Odyssey Sims ready to step up as team leader

Senior guard Odyssey Sims drives to the hoop against Texas at the Ferrell Center on Feb. 23. With All-American Brittney Griner now in the WNBA, Sims is the clear leader of the Lady Bears on and off the court. Sims hopes to keep Baylor’s winning tradition alive this season as a senior.  Matt Hellman | Lariat Multimedia Editor
Senior guard Odyssey Sims drives to the hoop against Texas at the Ferrell Center on Feb. 23. With All-American Brittney Griner now in the WNBA, Sims is the clear leader of the Lady Bears on and off the court. Sims hopes to keep Baylor’s winning tradition alive this season as a senior.
Matt Hellman | Lariat Multimedia Editor
By Rayne Brown
Reporter

Baylor senior guard Odyssey Sims was 2013 World University Games MVP, three-time Wade Watch list candidate and participant in the USA Women’s National Team mini-camp.

The World University Games are equivalent to the Olympics for collegiate athletes and Sims had the opportunity to play for Team USA at this summer’s games in Russia.

“The team that I was on, I was surrounded by, it was great,” Sims said. “If I could go back, I would. It was a great experience. Anytime I could go and play for USA, it’s always a great opportunity.”

Sims didn’t just play, she helped lead the team to the semi-finals, doing enough during that time to win most valuable player.

“I didn’t know it had MVP,” Sims said. “That wasn’t my main goal to go out there and try to get it. I was just happy more than anything to win the gold medal. That meant more than anything to me. More than getting MVP, but I was very honored.”

Coming back to the States with experience, an MVP title and a gold medal, Sims was invited to the USA Women’s National Team mini-camp Oct. 3-6 in Las Vegas.

According to an article on baylorbears.com, “the camp [was] used to identify players for the USA National Team pool from which the 2013 USA World Championship Team will be selected.” Sims attended the camp along with former Lady Bears Brittney Griner and Sophia Young.

“I was kind of nervous being around all of these WNBA players that I actually look up to,” Sims said. “Tamika Catchings, she really helped me. She guided me every day I was there. She told me what to do. Looking up to them, seeing what they were doing and then trying to incorporate it. I kind of took leading a lot better than I had been doing since I’ve been here.”

Most recently, Sims was named one of 25 players to the “Wade Watch” list for the award. This is Sims’ third season on the preseason watch list. The Irving native was a finalist for the award in 2013, but lost to teammate Brittney Griner.

“Let me say this about Odyssey, Odyssey Sims has always been a talented player, and she’s won many, many awards,” head coach Kim Mulkey said.
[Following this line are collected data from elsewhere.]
(** One member: its rows, up to the first that fails. *)
Lemma storeMember_attempted (upstreamID : Z) (key : gjson.Key) (value : json) (s : State) :
  let fl := faults (world s) in
  let evs := attempted fl (rowsOfMember upstreamID (key, value)) in
  let failed := existsb isFailure evs in
  storeMember upstreamID key value None s =
    ((if failed then Some StorageFailure else None, negb failed),
     mkState (client s)
       (mkWorld (now (world s)) (drop (length evs) fl) (trace (world s) ++ evs))).
Proof.
  cbv zeta. destruct s as [c [t fl tr]]. cbn [client world now faults trace].
  unfold storeMember, rowsOfMember. cbn [fst snd].
  destruct (String.eqb _ _).
  - cbn. rewrite app_nil_r. reflexivity.
  - destruct (bool_decide _);
      unfold Tx.InsertMessage, Tx.InsertUpdate, storage, bind, ret;
      destruct fl as [|[] [|[] fl]]; cbn; rewrite <- ?app_assoc; reflexivity.
Qed.

(** The members of one update: the inner [ForEach]. *)
Lemma members_attempted (upstreamID : Z) (l : list (gjson.Key * json)) :
  forall s,
    let fl := faults (world s) in
    let evs := attempted fl (flat_map (rowsOfMember upstreamID) l) in
    let failed := existsb isFailure evs in
    iterate (storeMember upstreamID) l None s =
      (if failed then Some StorageFailure else None,
       mkState (client s)
         (mkWorld (now (world s)) (drop (length evs) fl) (trace (world s) ++ evs))).
Proof.
  induction l as [|[key value] rest IH]; intros s; cbv zeta.
  - destruct s as [c [t fl tr]]. cbn. rewrite app_nil_r. reflexivity.
  - cbn [iterate flat_map]. rewrite bind_run, storeMember_attempted. cbn [fst snd].
    rewrite attempted_app by apply rowsOfMember_isRow.
    destruct (existsb isFailure
                (attempted (faults (world s)) (rowsOfMember upstreamID (key, value))))
      eqn:Hfailed; cbn [negb].
    + rewrite Hfailed. reflexivity.
    + rewrite IH. cbn [client world now faults trace].
      rewrite existsb_app, Hfailed, length_app, drop_drop, <- app_assoc.
      cbn [orb]. reflexivity.
Qed.

(** One update: the outer iterator.  The offset is assigned before the
    rows are inserted. *)
Lemma storeUpdate_attempted (key : gjson.Key) (update : json) (offset : Z) (s : State) :
  let fl := faults (world s) in
  let evs := attempted fl (rowsOfUpdate update) in
  let failed := existsb isFailure evs in
  storeUpdate key update (offset, None) s =
    (((Z.max offset (wrap_u64 (upstreamIDOf update + 1)),
       if failed then Some StorageFailure else None),
      negb failed),
     mkState (client s)
       (mkWorld (now (world s)) (drop (length evs) fl) (trace (world s) ++ evs))).
Proof.
  cbv zeta. unfold storeUpdate, ForEach. cbn [fst snd].
  rewrite bind_run, members_attempted. unfold rowsOfUpdate, upstreamIDOf.
  cbn [fst snd ret].
  destruct (existsb isFailure _); reflexivity.
Qed.

(** The batch: the outer [ForEach]. *)
Lemma batch_attempted (l : list (gjson.Key * json)) :
  forall (offset : Z) (s : State),
    let fl := faults (world s) in
    let evs := attempted fl (flat_map rowsOfUpdate (map snd l)) in
    let failed := existsb isFailure evs in
    exists offset',
      iterate storeUpdate l (offset, None) s =
        ((offset', if failed then Some StorageFailure else None),
         mkState (client s)
           (mkWorld (now (world s)) (drop (length evs) fl) (trace (world s) ++ evs))).
Proof.
  induction l as [|[key update] rest IH]; intros offset s; cbv zeta.
  - exists offset. destruct s as [c [t fl tr]]. cbn. rewrite app_nil_r. reflexivity.
  - cbn [iterate flat_map map snd]. rewrite bind_run, storeUpdate_attempted. cbn [fst snd].
    rewrite attempted_app by apply rowsOfUpdate_isRow.
    destruct (existsb isFailure (attempted (faults (world s)) (rowsOfUpdate update)))
      eqn:Hfailed; cbn [negb].
    + eexists. rewrite Hfailed. reflexivity.
    + match goal with
      | |- context [iterate storeUpdate rest (?o, None) ?st] =>
          destruct (IH o st) as [offset' Hrest]
      end.
      exists offset'. rewrite Hrest. cbn [client world now faults trace].
      rewrite existsb_app, Hfailed, length_app, drop_drop, <- app_assoc.
      cbn [orb]. reflexivity.
Qed.

(** Lines 137-176 once the transaction is opened: the rows of the batch in
    upstream order up to the first that fails, then [Commit] and
    [NotifyUpdates] in every case; after a failure of an insert or of the
    commit, the log line and the backoff; otherwise the reset. *)
Lemma storeUpdates_attempted (offset : Z) (bodyJson : gjson.Result) (s : State) :
  outcome (faults (world s)) 0 = None ->
  let fl := tail (faults (world s)) in
  let ins := attempted fl (flat_map rowsOfUpdate (updatesOf bodyJson)) in
  let commitErr := outcome fl (length ins) in
  let failed := existsb isFailure ins || negb (is_nil commitErr) in
  let r := storeUpdates offset bodyJson s in
  (exists offset', fst r = Continue offset') /\
  trace (world (snd r)) =
    (trace (world s) ++ [BeginTx None] ++ ins ++ [Commit commitErr; NotifyUpdates] ++
       (if failed
        then [Log (LogFailedToStoreUpdates StorageFailure);
              Sleep (nextRetryInterval (client s))]
        else []))%list /\
  nextRetryInterval (client (snd r)) =
    (if failed then nextInterval (client s) else time.Second) /\
  faults (world (snd r)) = drop (S (length ins)) fl.
Proof.
  intros Hopen. cbv zeta. unfold storeUpdates, Database.BeginTx.
  rewrite bind_run, storage_run, Hopen. cbn [fst snd]. rewrite bind_run.
  unfold ForEach, updatesOf.
  match goal with
  | |- context [iterate storeUpdate ?l (offset, None) ?st] =>
      destruct (batch_attempted l offset st) as [offset' Hbatch]
  end.
  rewrite Hbatch. cbn [fst snd client world now faults trace].
  set (ins := attempted (tail (faults (world s))) _).
  unfold Tx.Commit, Database.NotifyUpdates.
  destruct (existsb isFailure ins) eqn:Hfailed; cbn [orb].
  - rewrite bind_run, storage_run. cbn [fst snd].
    rewrite bind_run, emit_run. cbn [fst snd].
    rewrite log_sleep_then_continue, backoff_run.
    cbn [fst snd withEvents client world trace nextRetryInterval now faults].
    rewrite outcome_drop, Nat.add_0_r.
    split; [eauto|]. split; [|split; [reflexivity|]].
    + rewrite <- !app_assoc. cbn [app]. reflexivity.
    + change (tail (drop (length ins) (tail (faults (world s)))))
        with (drop 1 (drop (length ins) (tail (faults (world s))))).
      rewrite drop_drop. f_equal. lia.
  - rewrite bind_run, storage_run. cbn [fst snd].
    rewrite bind_run, emit_run. cbn [fst snd withEvents client world trace now faults].
    rewrite outcome_drop, Nat.add_0_r.
    destruct (outcome (tail (faults (world s))) (length ins)) as [e|] eqn:Hcommit;
      cbn [is_nil negb].
    + assert (e = StorageFailure) as ->.
      { unfold outcome in Hcommit. destruct (nth _ _ false); congruence. }
      rewrite log_sleep_then_continue, backoff_run.
      cbn [fst snd withEvents client world trace nextRetryInterval now faults].
      split; [eauto|]. split; [|split; [reflexivity|]].
      * rewrite <- !app_assoc. cbn [app]. reflexivity.
      * change (tail (drop (length ins) (tail (faults (world s)))))
          with (drop 1 (drop (length ins) (tail (faults (world s))))).
        rewrite drop_drop. f_equal. lia.
    + rewrite bind_run, resetRetry_run.
      cbn [fst snd withEvents client world trace nextRetryInterval now faults ret].
      split; [eauto|]. split; [|split; [reflexivity|]].
      * rewrite <- !app_assoc. cbn [app]. reflexivity.
      * change (tail (drop (length ins) (tail (faults (world s)))))
          with (drop 1 (drop (length ins) (tail (faults (world s))))).
        rewrite drop_drop. f_equal. lia.
Qed.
“She’s now won a championship. Probably one of the greatest moments in my coaching, even though it was one of the worst moments, was the Louisville game and watching Odyssey Sims basically almost win that thing by herself,” head coach Kim Mulkey said.

“She gave everything she had and when the game was over. You always tell them, if you’ve given it everything you have you don’t even have energy to walk off that floor and she didn’t. When she walked off that floor, finished crying and the locker room was settling down a little bit, she just walked straight up to me put her arms out and said, ‘Coach I gave you everything I had—and she did,” head coach Kim Mulkey said.

As the Lady Bears move into their third week of practice, Sims is preparing to take on a leadership role as one of the few players left with her level of experience.

The Lady Bears lost some seniors after last year’s season, but this season they’re back with fresh talent.

“I’m just very excited just to go into this year,” Sims said. “No one knows what to expect as far as from us, and we are very young, but our talent is still there. We did lose a lot, but we also gained a lot with the five freshmen that came in.”

This season, Sims has a lot on her shoulders. Only time will tell how the Lady Bears adjust with some of their key players gone and freshmen talent still learning the ropes.

The outlook is positive and Sims’ experience in all that she’s accomplished and participated in can help lead the team.

“When you’re still ranked in the top 10 and you lose as much as we did, I think people outside of Waco will talk about Baylor, the program,” Mulkey said. “The fun thing for me, though, is when people outside of Waco talk about Baylor now, they’re not just talking about women’s basketball and I have loved every minute of it. I just think that winning is contagious and I’ve always thought that Baylor was a sleeping giant.”